E outra, viver aqui é o máximo. Eu me sinto muito bem nessa cidade. No Brasil existe muita gente diferente por causa da miscigenação, todo mundo é descendente de alguma outra nação, mas todo mundo é brasileiro. E temos a nossa cultura, que é linda e rica, mas é só ela. Aqui não é assim. Aqui tem muita gente diferente, mas não são ingleses descendentes de outras nações, são pessoas de todos os lugares mesmo! E tem gente de todo lado! Uma mistura enorme de culturas. Mas o legal disso é que, por isso, todo mundo respeita todo mundo. Ninguém fica reparando nas roupas, no linguajar, no jeito de ninguém. E eu sei porque eu gosto de reparar nas pessoas, mas não com um olhar crítico, mas um olhar curioso, um olhar fascinado. Porque é assim que eu me sinto por aqui: fascinada. O tempo todo. Com tudo.
Eu sei que nada é perfeito dessa forma que eu estou descrevendo, mas é que eu gosto até dos defeitos daqui. Fazer o quê...
Mas é inegável que Londres me faz bem. Minhas alergias de pele sumiram, nem lembro mais. E o frio, estou adorando, juro que já me acostumei. E percebo isso por causa das roupas. Alguns casacos que eu usava quando cheguei aqui são os mesmos que tenho usado agora, e está bem mais frio, os graus não mentem. E quando faz calor, nem é tanto assim (sei disso porque já estive aqui no verão antes). Então estou adorando tudo. Até essa fog, que eu acho linda e charmosa.
E viver do lado de um aeroporto é legal! Já quase nem noto o barulho dos aviões mais, mas de vez em quando ainda paro pra olhar um pouso ou uma decolagem, e isso só me ajuda com meu medo de voar. Os voos aqui parecem sempre tão tranquilos.
E a minha vista... ah, a minha vista. Eu sei que o que tem aqui do lado não é o Tamisa propriamente dito, sei que é só um canal. Mas ver o pôr do sol pintando a água de laranja e as luzes da noite piscando na superfície inquieta do rio... é lindo.

To adorando tudo isso. E por mais que o esquema todo do Ciência sem Fronteiras pareça estar meio desorganizado, eu só tenho que agradecer pela oportunidade única. E devo muito à galera da UEL também, que nos trata com cuidado e atenção.

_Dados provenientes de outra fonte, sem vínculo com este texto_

(* ===== verification/OdbcRun.v ===== *)
(** * ODBC driver: memory and executions

    The handles of the ODBC driver read and write buffers of the application:
    memory is a list of blocks, and an access outside of every block is
    undefined. Operations are computations over a state that may also throw an
    exception, or run out of the fuel of the message loops. *)

From S2P Require Import Prelude.

(** ** Memory *)

Record block := mkBlock { base : Z; cells : bytes }.

Definition memory := list block.

Definition inside (addr n : Z) (b : block) : bool := (base b <=? addr) && (addr + n <=? base b + blen (cells b)).

Definition stored (addr : Z) (data : bytes) (b : block) : block :=
  let i := Z.to_nat (addr - base b) in
  mkBlock (base b) (take i (cells b) ++ data ++ drop (i + length data) (cells b)).

Fixpoint read_bytes (m : memory) (addr n : Z) : option bytes :=
  match m with
  | [] => None
  | b :: m => if inside addr n b then Some (take (Z.to_nat n) (drop (Z.to_nat (addr - base b)) (cells b))) else read_bytes m addr n
  end.

Fixpoint write_bytes (m : memory) (addr : Z) (data : bytes) : option memory :=
  match m with
  | [] => None
  | b :: m => if inside addr (blen data) b then Some (stored addr data b :: m) else (b ::.) <$> write_bytes m addr data
  end.

(** The C string at an address. *)
Fixpoint before_nul (s : bytes) : option bytes :=
  match s with
  | [] => None
  | b :: r => if bool_decide (b = Byte.x00) then Some [] else (b ::.) <$> before_nul r
  end.

Fixpoint read_string (m : memory) (addr : Z) : option bytes :=
  match m with
  | [] => None
  | b :: m => if inside addr 1 b then before_nul (drop (Z.to_nat (addr - base b)) (cells b)) else read_string m addr
  end.

(** ** Executions *)

Inductive result (W A : Type) :=
  | Returns (a : A) (w : W)
  | Undefined
  | Throws
  | NoFuel.
Arguments Returns {W A}.
Arguments Undefined {W A}.
Arguments Throws {W A}.
Arguments NoFuel {W A}.

Definition prog (W A : Type) : Type := W → result W A.

#[export] Instance prog_ret W : MRet (prog W) := λ A a w, Returns a w.
#[export] Instance prog_bind W : MBind (prog W) := λ A B f m w,
  match m w with
  | Returns a w => f a w
  | Undefined => Undefined
  | Throws => Throws
  | NoFuel => NoFuel
  end.

Definition reads {W A} (f : W → A) : prog W A := λ w, Returns (f w) w.
Definition update {W} (f : W → W) : prog W unit := λ w, Returns tt (f w).
Definition undefined {W A} : prog W A := λ _, Undefined.
Definition throws {W A} : prog W A := λ _, Throws.

(** [None] is an access outside of memory. *)
Definition access {W A} (o : option A) : prog W A := match o with Some a => mret a | None => undefined end.

(** [None] is an exception. *)
Definition or_throw {W A} (o : option A) : prog W A := match o with Some a => mret a | None => throws end.

(** A computation on a part of the state. *)
Definition zoom {W V A} (get : W → V) (put : V → W → W) (m : prog V A) : prog W A := λ w,
  match m (get w) with
  | Returns a v => Returns a (put v w)
  | Undefined => Undefined
  | Throws => Throws
  | NoFuel => NoFuel
  end.

Lemma run_bind {W A B} (m : prog W A) (f : A → prog W B) w a w' : m w = Returns a w' → (m ≫= f) w = f a w'.
Proof. unfold mbind, prog_bind. by intros ->. Qed.

(** ** Lemmas on memory *)

Lemma length_stored addr data b : inside addr (blen data) b = true → length (cells (stored addr data b)) = length (cells b).
Proof. unfold inside, stored. intros H. cbn. rewrite !length_app, length_take, length_drop. lia. Qed.

(** What is written is read back, and nothing else of the memory changes. *)
Lemma read_written m addr data m' : write_bytes m addr data = Some m' → read_bytes m' addr (blen data) = Some data.
Proof.
  revert m'. induction m as [|b m IH]; [done|]. intros m'. cbn [write_bytes].
  destruct (inside addr (blen data) b) eqn:Hi.
  - intros [= <-]. cbn [read_bytes]. pose proof (length_stored _ _ _ Hi) as Hl.
    replace (inside addr (blen data) (stored addr data b)) with true by (unfold inside in *; cbn [base stored] in *; rewrite Hl; lia).
    f_equal. unfold inside, stored in *. cbn [base cells].
    rewrite drop_app_length' by (rewrite length_take; lia). by rewrite Nat2Z.id, take_app_length.
  - destruct (write_bytes m addr data) as [m1|]; [|done]. intros [= <-]. cbn [read_bytes]. rewrite Hi. by apply IH.
Qed.

Lemma write_succeeds m addr data d : read_bytes m addr (blen data) = Some d → is_Some (write_bytes m addr data).
Proof.
  induction m as [|b m IH]; [done|]. cbn [read_bytes write_bytes]. destruct (inside _ _ _); [by eexists|].
  intros H. destruct (IH H) as [m' ->]. by eexists.
Qed.

Lemma read_succeeds m addr n k : 0 <= k <= n → is_Some (read_bytes m addr n) → is_Some (read_bytes m addr k).
Proof.
  intros Hk. induction m as [|b m IH]; [by intros [? ?]|]. cbn [read_bytes]. intros [d H].
  destruct (inside addr k b) eqn:E; [by eexists|]. destruct (inside addr n b) eqn:E'; [unfold inside in *; lia|].
  apply IH. by eexists.
Qed.

Lemma inside_stored a n addr data b :
  inside addr (blen data) b = true → inside a n (stored addr data b) = inside a n b.
Proof. intros H. unfold inside. rewrite length_stored by done. done. Qed.

(** What does not overlap the written bytes reads as before. *)
Lemma read_frame m addr data m' a n :
  write_bytes m addr data = Some m' → 0 <= n → a + n <= addr ∨ addr + blen data <= a → read_bytes m' a n = read_bytes m a n.
Proof.
  intros H Hn Hd. revert m' H. induction m as [|b m IH]; [done|]. intros m'. cbn [write_bytes].
  destruct (inside addr (blen data) b) eqn:Hi.
  - intros [= <-]. cbn [read_bytes]. rewrite inside_stored by done. destruct (inside a n b) eqn:Ha; [|done]. f_equal.
    unfold inside, stored in *. cbn [cells base]. set (i := Z.to_nat (addr - base b)). set (j := Z.to_nat (a - base b)).
    destruct Hd as [Hd|Hd].
    + assert (Hk : (j + Z.to_nat n <= i)%nat) by lia.
      rewrite drop_app_le by (rewrite length_take; lia). rewrite take_app_le by (rewrite length_drop, length_take; lia).
      rewrite <-(take_drop i (cells b)) at 2. rewrite drop_app_le by (rewrite length_take; lia).
      by rewrite take_app_le by (rewrite length_drop, length_take; lia).
    + assert (Hk : (i + length data <= j)%nat) by lia.
      rewrite !app_assoc, drop_app_ge by (rewrite length_app, length_take; lia).
      rewrite length_app, length_take, Nat.min_l by lia. rewrite drop_drop. do 2 f_equal. lia.
  - destruct (write_bytes m addr data) as [m1|]; [|done]. intros [= <-]. cbn [read_bytes]. destruct (inside a n b); [done|]. by apply IH.
Qed.

Lemma write_keeps_readable m addr data m' a n :
  write_bytes m addr data = Some m' → is_Some (read_bytes m a n) → is_Some (read_bytes m' a n).
Proof.
  revert m'. induction m as [|b m IH]; [done|]. intros m'. cbn [write_bytes]. destruct (inside addr (blen data) b) eqn:Hi.
  - intros [= <-]. cbn [read_bytes]. rewrite inside_stored by done. destruct (inside a n b); [by eexists|done].
  - destruct (write_bytes m addr data) as [m1|]; [|done]. intros [= <-]. cbn [read_bytes]. destruct (inside a n b); [done|]. by apply IH.
Qed.

Lemma read_length m addr n d : 0 <= n → read_bytes m addr n = Some d → blen d = n.
Proof.
  intros Hn. induction m as [|b m IH]; [done|]. cbn [read_bytes]. destruct (inside addr n b) eqn:E; [|done].
  intros [= <-]. unfold inside in E. rewrite length_take, length_drop. lia.
Qed.

(** ** Reasoning about executions *)

(** The outcome of a run: a state that it returns in satisfies [Q], and undefined
    behaviour happens only if [U]. *)
Definition post {W A} (U : Prop) (m : prog W A) (w : W) (Q : A → W → Prop) : Prop :=
  match m w with Returns a w => Q a w | Undefined => U | Throws | NoFuel => True end.

Lemma post_bind {W A B} U (m : prog W A) (f : A → prog W B) w Q R :
  post U m w Q → (∀ a w, Q a w → post U (f a) w R) → post U (m ≫= f) w R.
Proof. unfold post, mbind, prog_bind. destruct (m w) as [a w'| | |]; try done. intros H Hf. by apply Hf. Qed.

Lemma post_weaken {W A} U (m : prog W A) w (Q R : A → W → Prop) : post U m w Q → (∀ a w, Q a w → R a w) → post U m w R.
Proof. unfold post. destruct (m w); auto. Qed.

Definition keeps {W A} (U : Prop) (I : W → Prop) (m : prog W A) : Prop := ∀ w, I w → post U m w (λ _, I).

Lemma kept_bind {W A B} (U : Prop) (I : W → Prop) (m : prog W A) (f : A → prog W B) :
  keeps U I m → (∀ a, keeps U I (f a)) → keeps U I (m ≫= f).
Proof. intros Hm Hf w Hw. eapply post_bind; [by apply Hm|]. intros a w' Hw'. by apply Hf. Qed.

Lemma kept_ret {W A} U (I : W → Prop) (a : A) : keeps U I (mret a).
Proof. by intros w Hw. Qed.

Lemma kept_access {W A} (I : W → Prop) (o : option A) : keeps True I (access o).
Proof. by intros w Hw; destruct o. Qed.

Lemma kept_or_throw {W A} U (I : W → Prop) (o : option A) : keeps U I (or_throw o).
Proof. by intros w Hw; destruct o. Qed.

Lemma kept_throws {W A} U (I : W → Prop) : keeps U I (throws : prog W A).
Proof. by intros w Hw. Qed.

(** A computation on a part that the invariant does not look at. *)
Lemma kept_zoom {W V A} (I : W → Prop) (get : W → V) put (m : prog V A) :
  (∀ v w, I w → I (put v w)) → keeps True I (zoom get put m).
Proof. intros H w Hw. unfold post, zoom. destruct (m (get w)); auto. Qed.

Create HintDb keeps.
#[export] Hint Resolve kept_ret kept_access kept_or_throw kept_throws : keeps.

Ltac keep :=
  repeat match goal with
  | |- keeps _ _ (_ ≫= _) => apply kept_bind; [|intros]
  | |- keeps _ _ (let '(_, _) := ?x in _) => destruct x
  | |- keeps _ _ (if ?b then _ else _) => destruct b
  | |- keeps _ _ (match ?x with _ => _ end) => destruct x
  end; eauto with keeps.

(** ** Memory without overlaps *)

Definition disjoint_blocks (b c : block) : Prop := base b + blen (cells b) <= base c ∨ base c + blen (cells c) <= base b.

Fixpoint apart (m : memory) : Prop :=
  match m with [] => True | b :: m => Forall (disjoint_blocks b) m ∧ apart m end.

Lemma read_inside m a n d : read_bytes m a n = Some d → Exists (λ c, inside a n c = true) m.
Proof.
  induction m as [|b m IH]; [done|]. cbn [read_bytes]. destruct (inside a n b) eqn:E; [by left|]. intros H. right. by apply IH.
Qed.

Lemma apart_write m addr data m' : write_bytes m addr data = Some m' → apart m → apart m'.
Proof.
  revert m'. induction m as [|b m IH]; [done|]. intros m'. cbn [write_bytes apart].
  destruct (inside addr (blen data) b) eqn:Hi.
  - intros [= <-] [Hb Hm]. split; [|done]. eapply Forall_impl; [exact Hb|]. intros c. unfold disjoint_blocks.
    by rewrite (length_stored _ _ _ Hi).
  - destruct (write_bytes m addr data) as [m1|] eqn:E; [|done]. intros [= <-] [Hb Hm]. split; [|by apply IH].
    clear IH. revert m1 E. induction m as [|c m IHm]; [done|]. intros m1. cbn [write_bytes]. apply Forall_cons in Hb as [Hc Hb].
    destruct (inside addr (blen data) c) eqn:Hic.
    + intros [= <-]. constructor; [|done]. unfold disjoint_blocks in *. by rewrite (length_stored _ _ _ Hic).
    + destruct (write_bytes m addr data) as [m2|]; [|done]. intros [= <-]. constructor; [done|]. apply IHm; [done|by destruct Hm|done].
Qed.

Lemma before_nul_app s r : Byte.x00 ∉ s → before_nul (s ++ Byte.x00 :: r) = Some s.
Proof.
  induction s as [|b s IH]; [done|]. intros [Hb Hs]%not_elem_of_cons. cbn [app before_nul].
  by rewrite bool_decide_eq_false_2, IH.
Qed.

(** A string is read where it is stored. *)
Lemma apart_string m addr s : apart m → Byte.x00 ∉ s →
  read_bytes m addr (blen s + 1) = Some (s ++ [Byte.x00]) → read_string m addr = Some s.
Proof.
  intros Hm Hs. induction m as [|b m IH]; [done|]. destruct Hm as [Hb Hm]. cbn [read_bytes read_string].
  destruct (inside addr (blen s + 1) b) eqn:Hi.
  - replace (inside addr 1 b) with true by (unfold inside in *; lia). intros [= H].
    rewrite <-(take_drop (Z.to_nat (blen s + 1)) (drop _ (cells b))), H, <-app_assoc. by apply before_nul_app.
  - intros H. replace (inside addr 1 b) with false; [by apply IH|]. apply read_inside, Exists_exists in H as (c & Hc & Hic).
    pose proof (proj1 (Forall_forall _ _) Hb c Hc) as Hd. unfold disjoint_blocks, inside in *. lia.
Qed.

(** ** Bytes of numbers *)

Lemma le_val_inj a b : length a = length b → le_val a = le_val b → a = b.
Proof. intros Hl Hv. rewrite (le_bytes_of (length a) a), (le_bytes_of (length a) b) by done. by rewrite Hv. Qed.

Lemma le_bytes_read n d : length d = n → le_bytes n (le_val d) = d.
Proof. intros Hd. symmetry. by apply le_bytes_of. Qed.

Lemma signed_bytes n d : (0 < n)%nat → length d = n → le_bytes n (to_signed (8 * Z.of_nat n) (le_val d)) = d.
Proof.
  intros Hn Hd. apply le_val_inj; [by rewrite length_le_bytes|]. rewrite le_val_le_bytes. pose proof (le_val_range n d Hd) as Hr.
  replace (256 ^ Z.of_nat n) with (2 ^ (8 * Z.of_nat n)) in * by (by rewrite Z.pow_mul_r by lia).
  unfold to_signed. rewrite (Z.mod_small (le_val d)) by lia. destruct (_ <? _); [by apply Z.mod_small|].
  rewrite <-(Z.mod_add _ 1) by lia. replace (_ + 1 * _) with (le_val d) by lia. by apply Z.mod_small.
Qed.

Lemma signed_range w z : 0 < w → - 2 ^ (w - 1) <= to_signed w z < 2 ^ (w - 1).
Proof.
  intros Hw. unfold to_signed. pose proof (Z.mod_pos_bound z (2 ^ w) ltac:(lia)).
  assert (2 ^ w = 2 * 2 ^ (w - 1)) by (rewrite <-Z.pow_succ_r by lia; f_equal; lia).
  destruct (Z.ltb_spec (z mod 2 ^ w) (2 ^ (w - 1))); lia.
Qed.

“I choose no face to look at, choose no way
I just happen to be here, and It's ok
green grass, blue eyes, grey sky, God bless
silent pain and happiness
I came around to say yes, and I say” [Caetano Veloso – London, London]

domingo, 9 de setembro de 2012

L'amour


Ainda antes de partir, estou repleta de sentimentos. Corre muita coisa pela minha cabeça e pelo meu coração. Mas acho que o sentimento que mais explica o que estou sentindo é o amor.
Eu estou realizando um sonho da minha vida e isso já me faz muito feliz. Mas o que está me fazendo mais feliz é ver quanta gente está feliz comigo! Quanto carinho! Quanto amor! Amor...
Eu vejo o brilho nos olhos das pessoas quando elas me desejam uma boa viagem, quando elas desejam a minha felicidade nesse um ano fora. E eu nunca senti isso vindo de ninguém com tanta sinceridade e nem com tanta intensidade como tenho sentido agora. Eu tenho sentido isso das pessoas que eu mais amo e até de pessoas que eu nunca esperava.
Isso me ajudou demais. A minha ansiedade costuma atrapalhar minha qualidade de vida, costuma me adoecer, me preocupar, me encher a cabeça. Mas vendo as pessoas realmente felizes por mim, sentindo todo esse carinho, eu fiquei bem. Eu estou bem. Vou viajar tranquila, feliz, confiante!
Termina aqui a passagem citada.